It may be January but winterberry hollies (Ilex verticillata) are still covered with berries and they’re the best-looking plant in many a Maryland garden. Because they’re native to wetlands in Eastern North America we know they like wet soils, but does that mean they need supplemental watering? Here’s what Gene Sumi has to say about that: “I know that they are tolerant of wet soils, but they are also tough enough to get by very well when soils dry out. Supplemental watering would always be desirable in drought, but I believe it is not essential to keeping them alive, once they are well-established and well-acclimated to their location. I have seen Ilex verticillata growing untended in the median strips of highways. “
- Deciduous – drops its leaves in winter.
- Grows to 3-15 feet tall, depending on the variety.

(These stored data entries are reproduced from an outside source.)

(* ===== verification/Trie.v ===== *)
(** * The Merkle Patricia trie

    [trie/trie.go], [trie/node.go], [trie/hasher.go], [trie/node_enc.go] and
    [trie/tracer.go]: nodes with their cached hashes, the decoder of stored nodes, the
    hasher, [Get], [Update], [Delete] and [Hash] of a [Trie] on top of a node database.

    Nodes are values here: the trie owns its nodes, and an operation that returns gives back
    the node it was called on, changed in place or not. Only [delete] can fail after it has
    changed a node that stays linked in the trie, so its outcome carries that state. The
    calls that only feed the tracers are a list of events, in order. The database is the
    operation of the class [NodeDatabase]. Hashing the children of a branch in parallel
    works on disjoint nodes and is the sequential loop. *)
From Stdlib Require Import ZArith Lia.
From Stdlib Require Strings.Byte.
From stdpp Require Import base tactics decidable list numbers gmap.
From S2P Require Import Prelude Keccak Common Rlp HexKeys RadixTree.

(** ** Nodes *)

Record nodeFlag : Type := MkFlag {
  nf_hash : option bytes;  (** cached hash of the node (may be nil) *)
  nf_dirty : bool          (** whether the node has changes that must be written to the database *)
}.

Inductive node : Type :=
| nilNode
| fullNode (Children : list node) (flags : nodeFlag)
| shortNode (Key : bytes) (Val : node) (flags : nodeFlag)
| hashNode (hash : bytes)
| valueNode (v : bytes).

Inductive trie_error : Type :=
| ErrCommitted
| MissingNodeError
| NodeDecodeError
| OversizedNode
| InvalidRef
| NodeRlp (e : rlp_error).

Definition newFlag : nodeFlag := MkFlag None true.

Definition cache (n : node) : option bytes * bool :=
  match n with
  | fullNode _ fl | shortNode _ _ fl => (nf_hash fl, nf_dirty fl)
  | _ => (None, true)
  end.

(** ** Decoding of stored nodes *)

Definition node_rlp {A} (r : res rlp_error A) : res trie_error A :=
  match r with Ok a => Ok a | Err e => Err (NodeRlp e) | Panic => Panic end.

Definition hashLen : nat := 32.

(** The decoders call each other for embedded nodes: [fuel] bounds the nesting. *)
Section decoding.
Context (decode_embedded : bytes → res trie_error node).

Definition decodeRef (buf : bytes) : res trie_error (node * bytes) :=
  '(kind, val, rest) ← node_rlp (Split buf);
  if decide (kind = KList) then
    if decide (hashLen <= length buf - length rest)%nat then Err OversizedNode
    else n ← decode_embedded buf; Ok (n, rest)
  else if decide (kind = KString ∧ length val = 0%nat) then Ok (nilNode, rest)
  else if decide (kind = KString ∧ length val = 32%nat) then Ok (hashNode val, rest)
  else Err InvalidRef.

Definition decodeShort (hash : option bytes) (elems : bytes) : res trie_error node :=
  '(kbuf, rest) ← node_rlp (SplitString elems);
  let flag := MkFlag hash false in
  let key := compactToHex kbuf in
  if hasTerm key then
    '(val, _) ← node_rlp (SplitString rest);
    Ok (shortNode key (valueNode val) flag)
  else
    '(r, _) ← decodeRef rest;
    Ok (shortNode key r flag).

Fixpoint decode_children (n : nat) (elems : bytes) : res trie_error (list node * bytes) :=
  match n with
  | O => Ok ([], elems)
  | S n =>
      '(cld, rest) ← decodeRef elems;
      '(l, elems) ← decode_children n rest;
      Ok (cld :: l, elems)
  end.

Definition decodeFull (hash : option bytes) (elems : bytes) : res trie_error node :=
  '(ch, elems) ← decode_children 16 elems;
  '(val, _) ← node_rlp (SplitString elems);
  Ok (fullNode (ch ++ [if decide (0 < length val)%nat then valueNode val else nilNode]) (MkFlag hash false)).

Definition decode_node (hash : option bytes) (buf : bytes) : res trie_error node :=
  match buf with
  | [] => Err (NodeRlp ErrUnexpectedEOF)
  | _ =>
      '(elems, _) ← node_rlp (SplitList buf);
      match CountValues elems with
      | Ok (c, None) =>
          if decide (c = 2) then decodeShort hash elems
          else if decide (c = 17) then decodeFull hash elems
          else Err NodeDecodeError
      | Ok (_, Some e) => Err (NodeRlp e)
      | _ => Panic
      end
  end.
End decoding.

Fixpoint decodeNode_fuel (fuel : nat) (hash : option bytes) (buf : bytes) : res trie_error node :=
  match fuel with
  | O => Panic
  | S fuel => decode_node (decodeNode_fuel fuel None) hash buf
  end.

(** An embedded node is part of the list that holds it, so it is shorter. *)
Definition decodeNodeUnsafe (hash : option bytes) (buf : bytes) : res trie_error node :=
  decodeNode_fuel (S (length buf)) hash buf.

(** ** Hashing *)

(** [leafNodeEncoder.encode] and [extNodeEncoder.encode]. *)
Definition leafNodeEncoder_encode (Key Val : bytes) : bytes :=
  let '(w, offset) := eb_list reset in
  makeBytes (listEnd offset (writeBytes Val (writeBytes Key w))).

(** A reference: a small node itself, or the hash of a larger one. *)
Definition write_ref (Val : bytes) (w : encBuffer) : encBuffer :=
  if decide (length Val < 32)%nat then eb_Write Val w else writeBytes Val w.

Definition extNodeEncoder_encode (Key Val : bytes) : bytes :=
  let '(w, offset) := eb_list reset in
  let w := writeBytes Key w in
  makeBytes (listEnd offset (if decide (Val = []) then eb_Write [Byte.x80] w else write_ref Val w)).

(** The loop of [fullnodeEncoder.encode] from child [i] on. *)
Fixpoint write_children (i : nat) (Children : list bytes) (w : encBuffer) : encBuffer :=
  match Children with
  | [] => w
  | c :: rest =>
      write_children (S i) rest
        (if decide (length c = 0%nat) then eb_Write [Byte.x80] w
         else if decide (i = 16%nat) then writeBytes c w else write_ref c w)
  end.

Definition fullnodeEncoder_encode (Children : list bytes) : bytes :=
  let '(w, offset) := eb_list reset in
  makeBytes (listEnd offset (write_children 0 Children w)).

Definition hashData (data : bytes) : bytes := Keccak256 [data].

(** The result of hashing [n] and [n] with the hashes it now caches. A type assertion or a
    node of an unexpected type is a panic. *)
Definition finish_hash (enc : bytes) (force : bool) (with_flags : nodeFlag → node) (fl : nodeFlag) : bytes * node :=
  if decide (length enc < 32)%nat then
    if force then (hashData enc, with_flags (MkFlag (Some (hashData enc)) (nf_dirty fl))) else (enc, with_flags fl)
  else (hashData enc, with_flags (MkFlag (Some (hashData enc)) (nf_dirty fl))).

Fixpoint hash (n : node) (force : bool) : res trie_error (bytes * node) :=
  match n with
  | shortNode k v fl =>
      match nf_hash fl with
      | Some h => Ok (h, n)
      | None =>
          match hexToCompact k with
          | Ok ck =>
              if hasTerm k then
                match v with
                | valueNode b => Ok (finish_hash (leafNodeEncoder_encode ck b) force (shortNode k v) fl)
                | _ => Panic
                end
              else
                '(r, v) ← hash v false;
                Ok (finish_hash (extNodeEncoder_encode ck r) force (shortNode k v) fl)
          | _ => Panic
          end
      end
  | fullNode ch fl =>
      match nf_hash fl with
      | Some h => Ok (h, n)
      | None =>
          '(refs, ch) ← (fix go (i : nat) (l : list node) : res trie_error (list bytes * list node) :=
            match l with
            | [] => Ok ([], [])
            | c :: l =>
                '(r, c) ← (if decide (i = 16%nat) then
                             match c with nilNode => Ok ([], c) | valueNode b => Ok (b, c) | _ => Panic end
                           else match c with nilNode => Ok ([], c) | _ => hash c false end);
                '(rs, l) ← go (S i) l;
                Ok (r :: rs, c :: l)
            end) 0%nat ch;
          Ok (finish_hash (fullnodeEncoder_encode refs) force (fullNode ch) fl)
      end
  | hashNode h => Ok (h, n)
  | _ => Panic
  end.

- Suitable in USDA Zones 3-9.
- Densely branched, twiggy.
- Sports berries from September til mid-winter or later (‘Winter Red’ reportedly keeps its berries til March-April.)
- Inconspicuous white flowers in spring.
- Native to wetlands in most of Eastern U.S. (From Nova Scotia to Florida and west to Missouri.)
- For good berrying, need one male per 3-5 females.
- Performs best in full sun. But Gene says: “Like most hollies, the winterberry is very tolerant of shade and they will do very well in 1/2 day shade.”
- Prefers acidic soil but tolerates ordinary pH ranges.
- Attract songbirds
- Needs supplemental watering until well established and even after that, during period of long drought (like almost any plant).
- With adequate moisture, winterberries sucker – a good thing if you want them to spread, a small chore if you don’t.
- Gene on pruning: “For the most part, pruning of hollies is mostly for shaping, encouraging more fullness, and limiting the overall size of the plant” – unlike other hollies that are shaped into geometric forms.
- They have good autumn color but the leaves can look blotchy, so I asked Gene about that: “Like many plants we see as natives in the wild, the winterberry holly leaves are susceptible to damage by leaf spot fungi such as Anthracnose. Part of this may be because they lack the thicker cuticle layer on the surfaces of their leaves (unlike their evergreen sister species), which may account for their greater susceptiblility to leaf damage. The resulting damage is unsightly, but not usually life-threatening.”
Possible Landscape Uses
- Massed for effect in the woodland or in large native-plant garden.
- In shrub borders, especially if they include some evergreens.
- One source says they’re gorgeous in front of tall ornamental grasses.
Varieties widely available
- ‘Winter Red’ is the most popular in the U.S., esp for its longer-lasting berries – til March or April. To 8-9 feet tall.
- ‘Oosterwijk’ is the most popular in Europe.
- ‘Cacapon’ has a more rounded habit, grows to 6-8 feet tall.
- ‘Red Spite’ is low mounded, growing to only 3-5 feet tall.
- ‘Winter Gold’ has pinkish-orange berries. (Not gold.)
- And there’s some marketing genius at work in the combination of ‘Rhett Butler’ with ‘Scarlett O’Hara’. (With Rhett servicing up to five Scarletts!)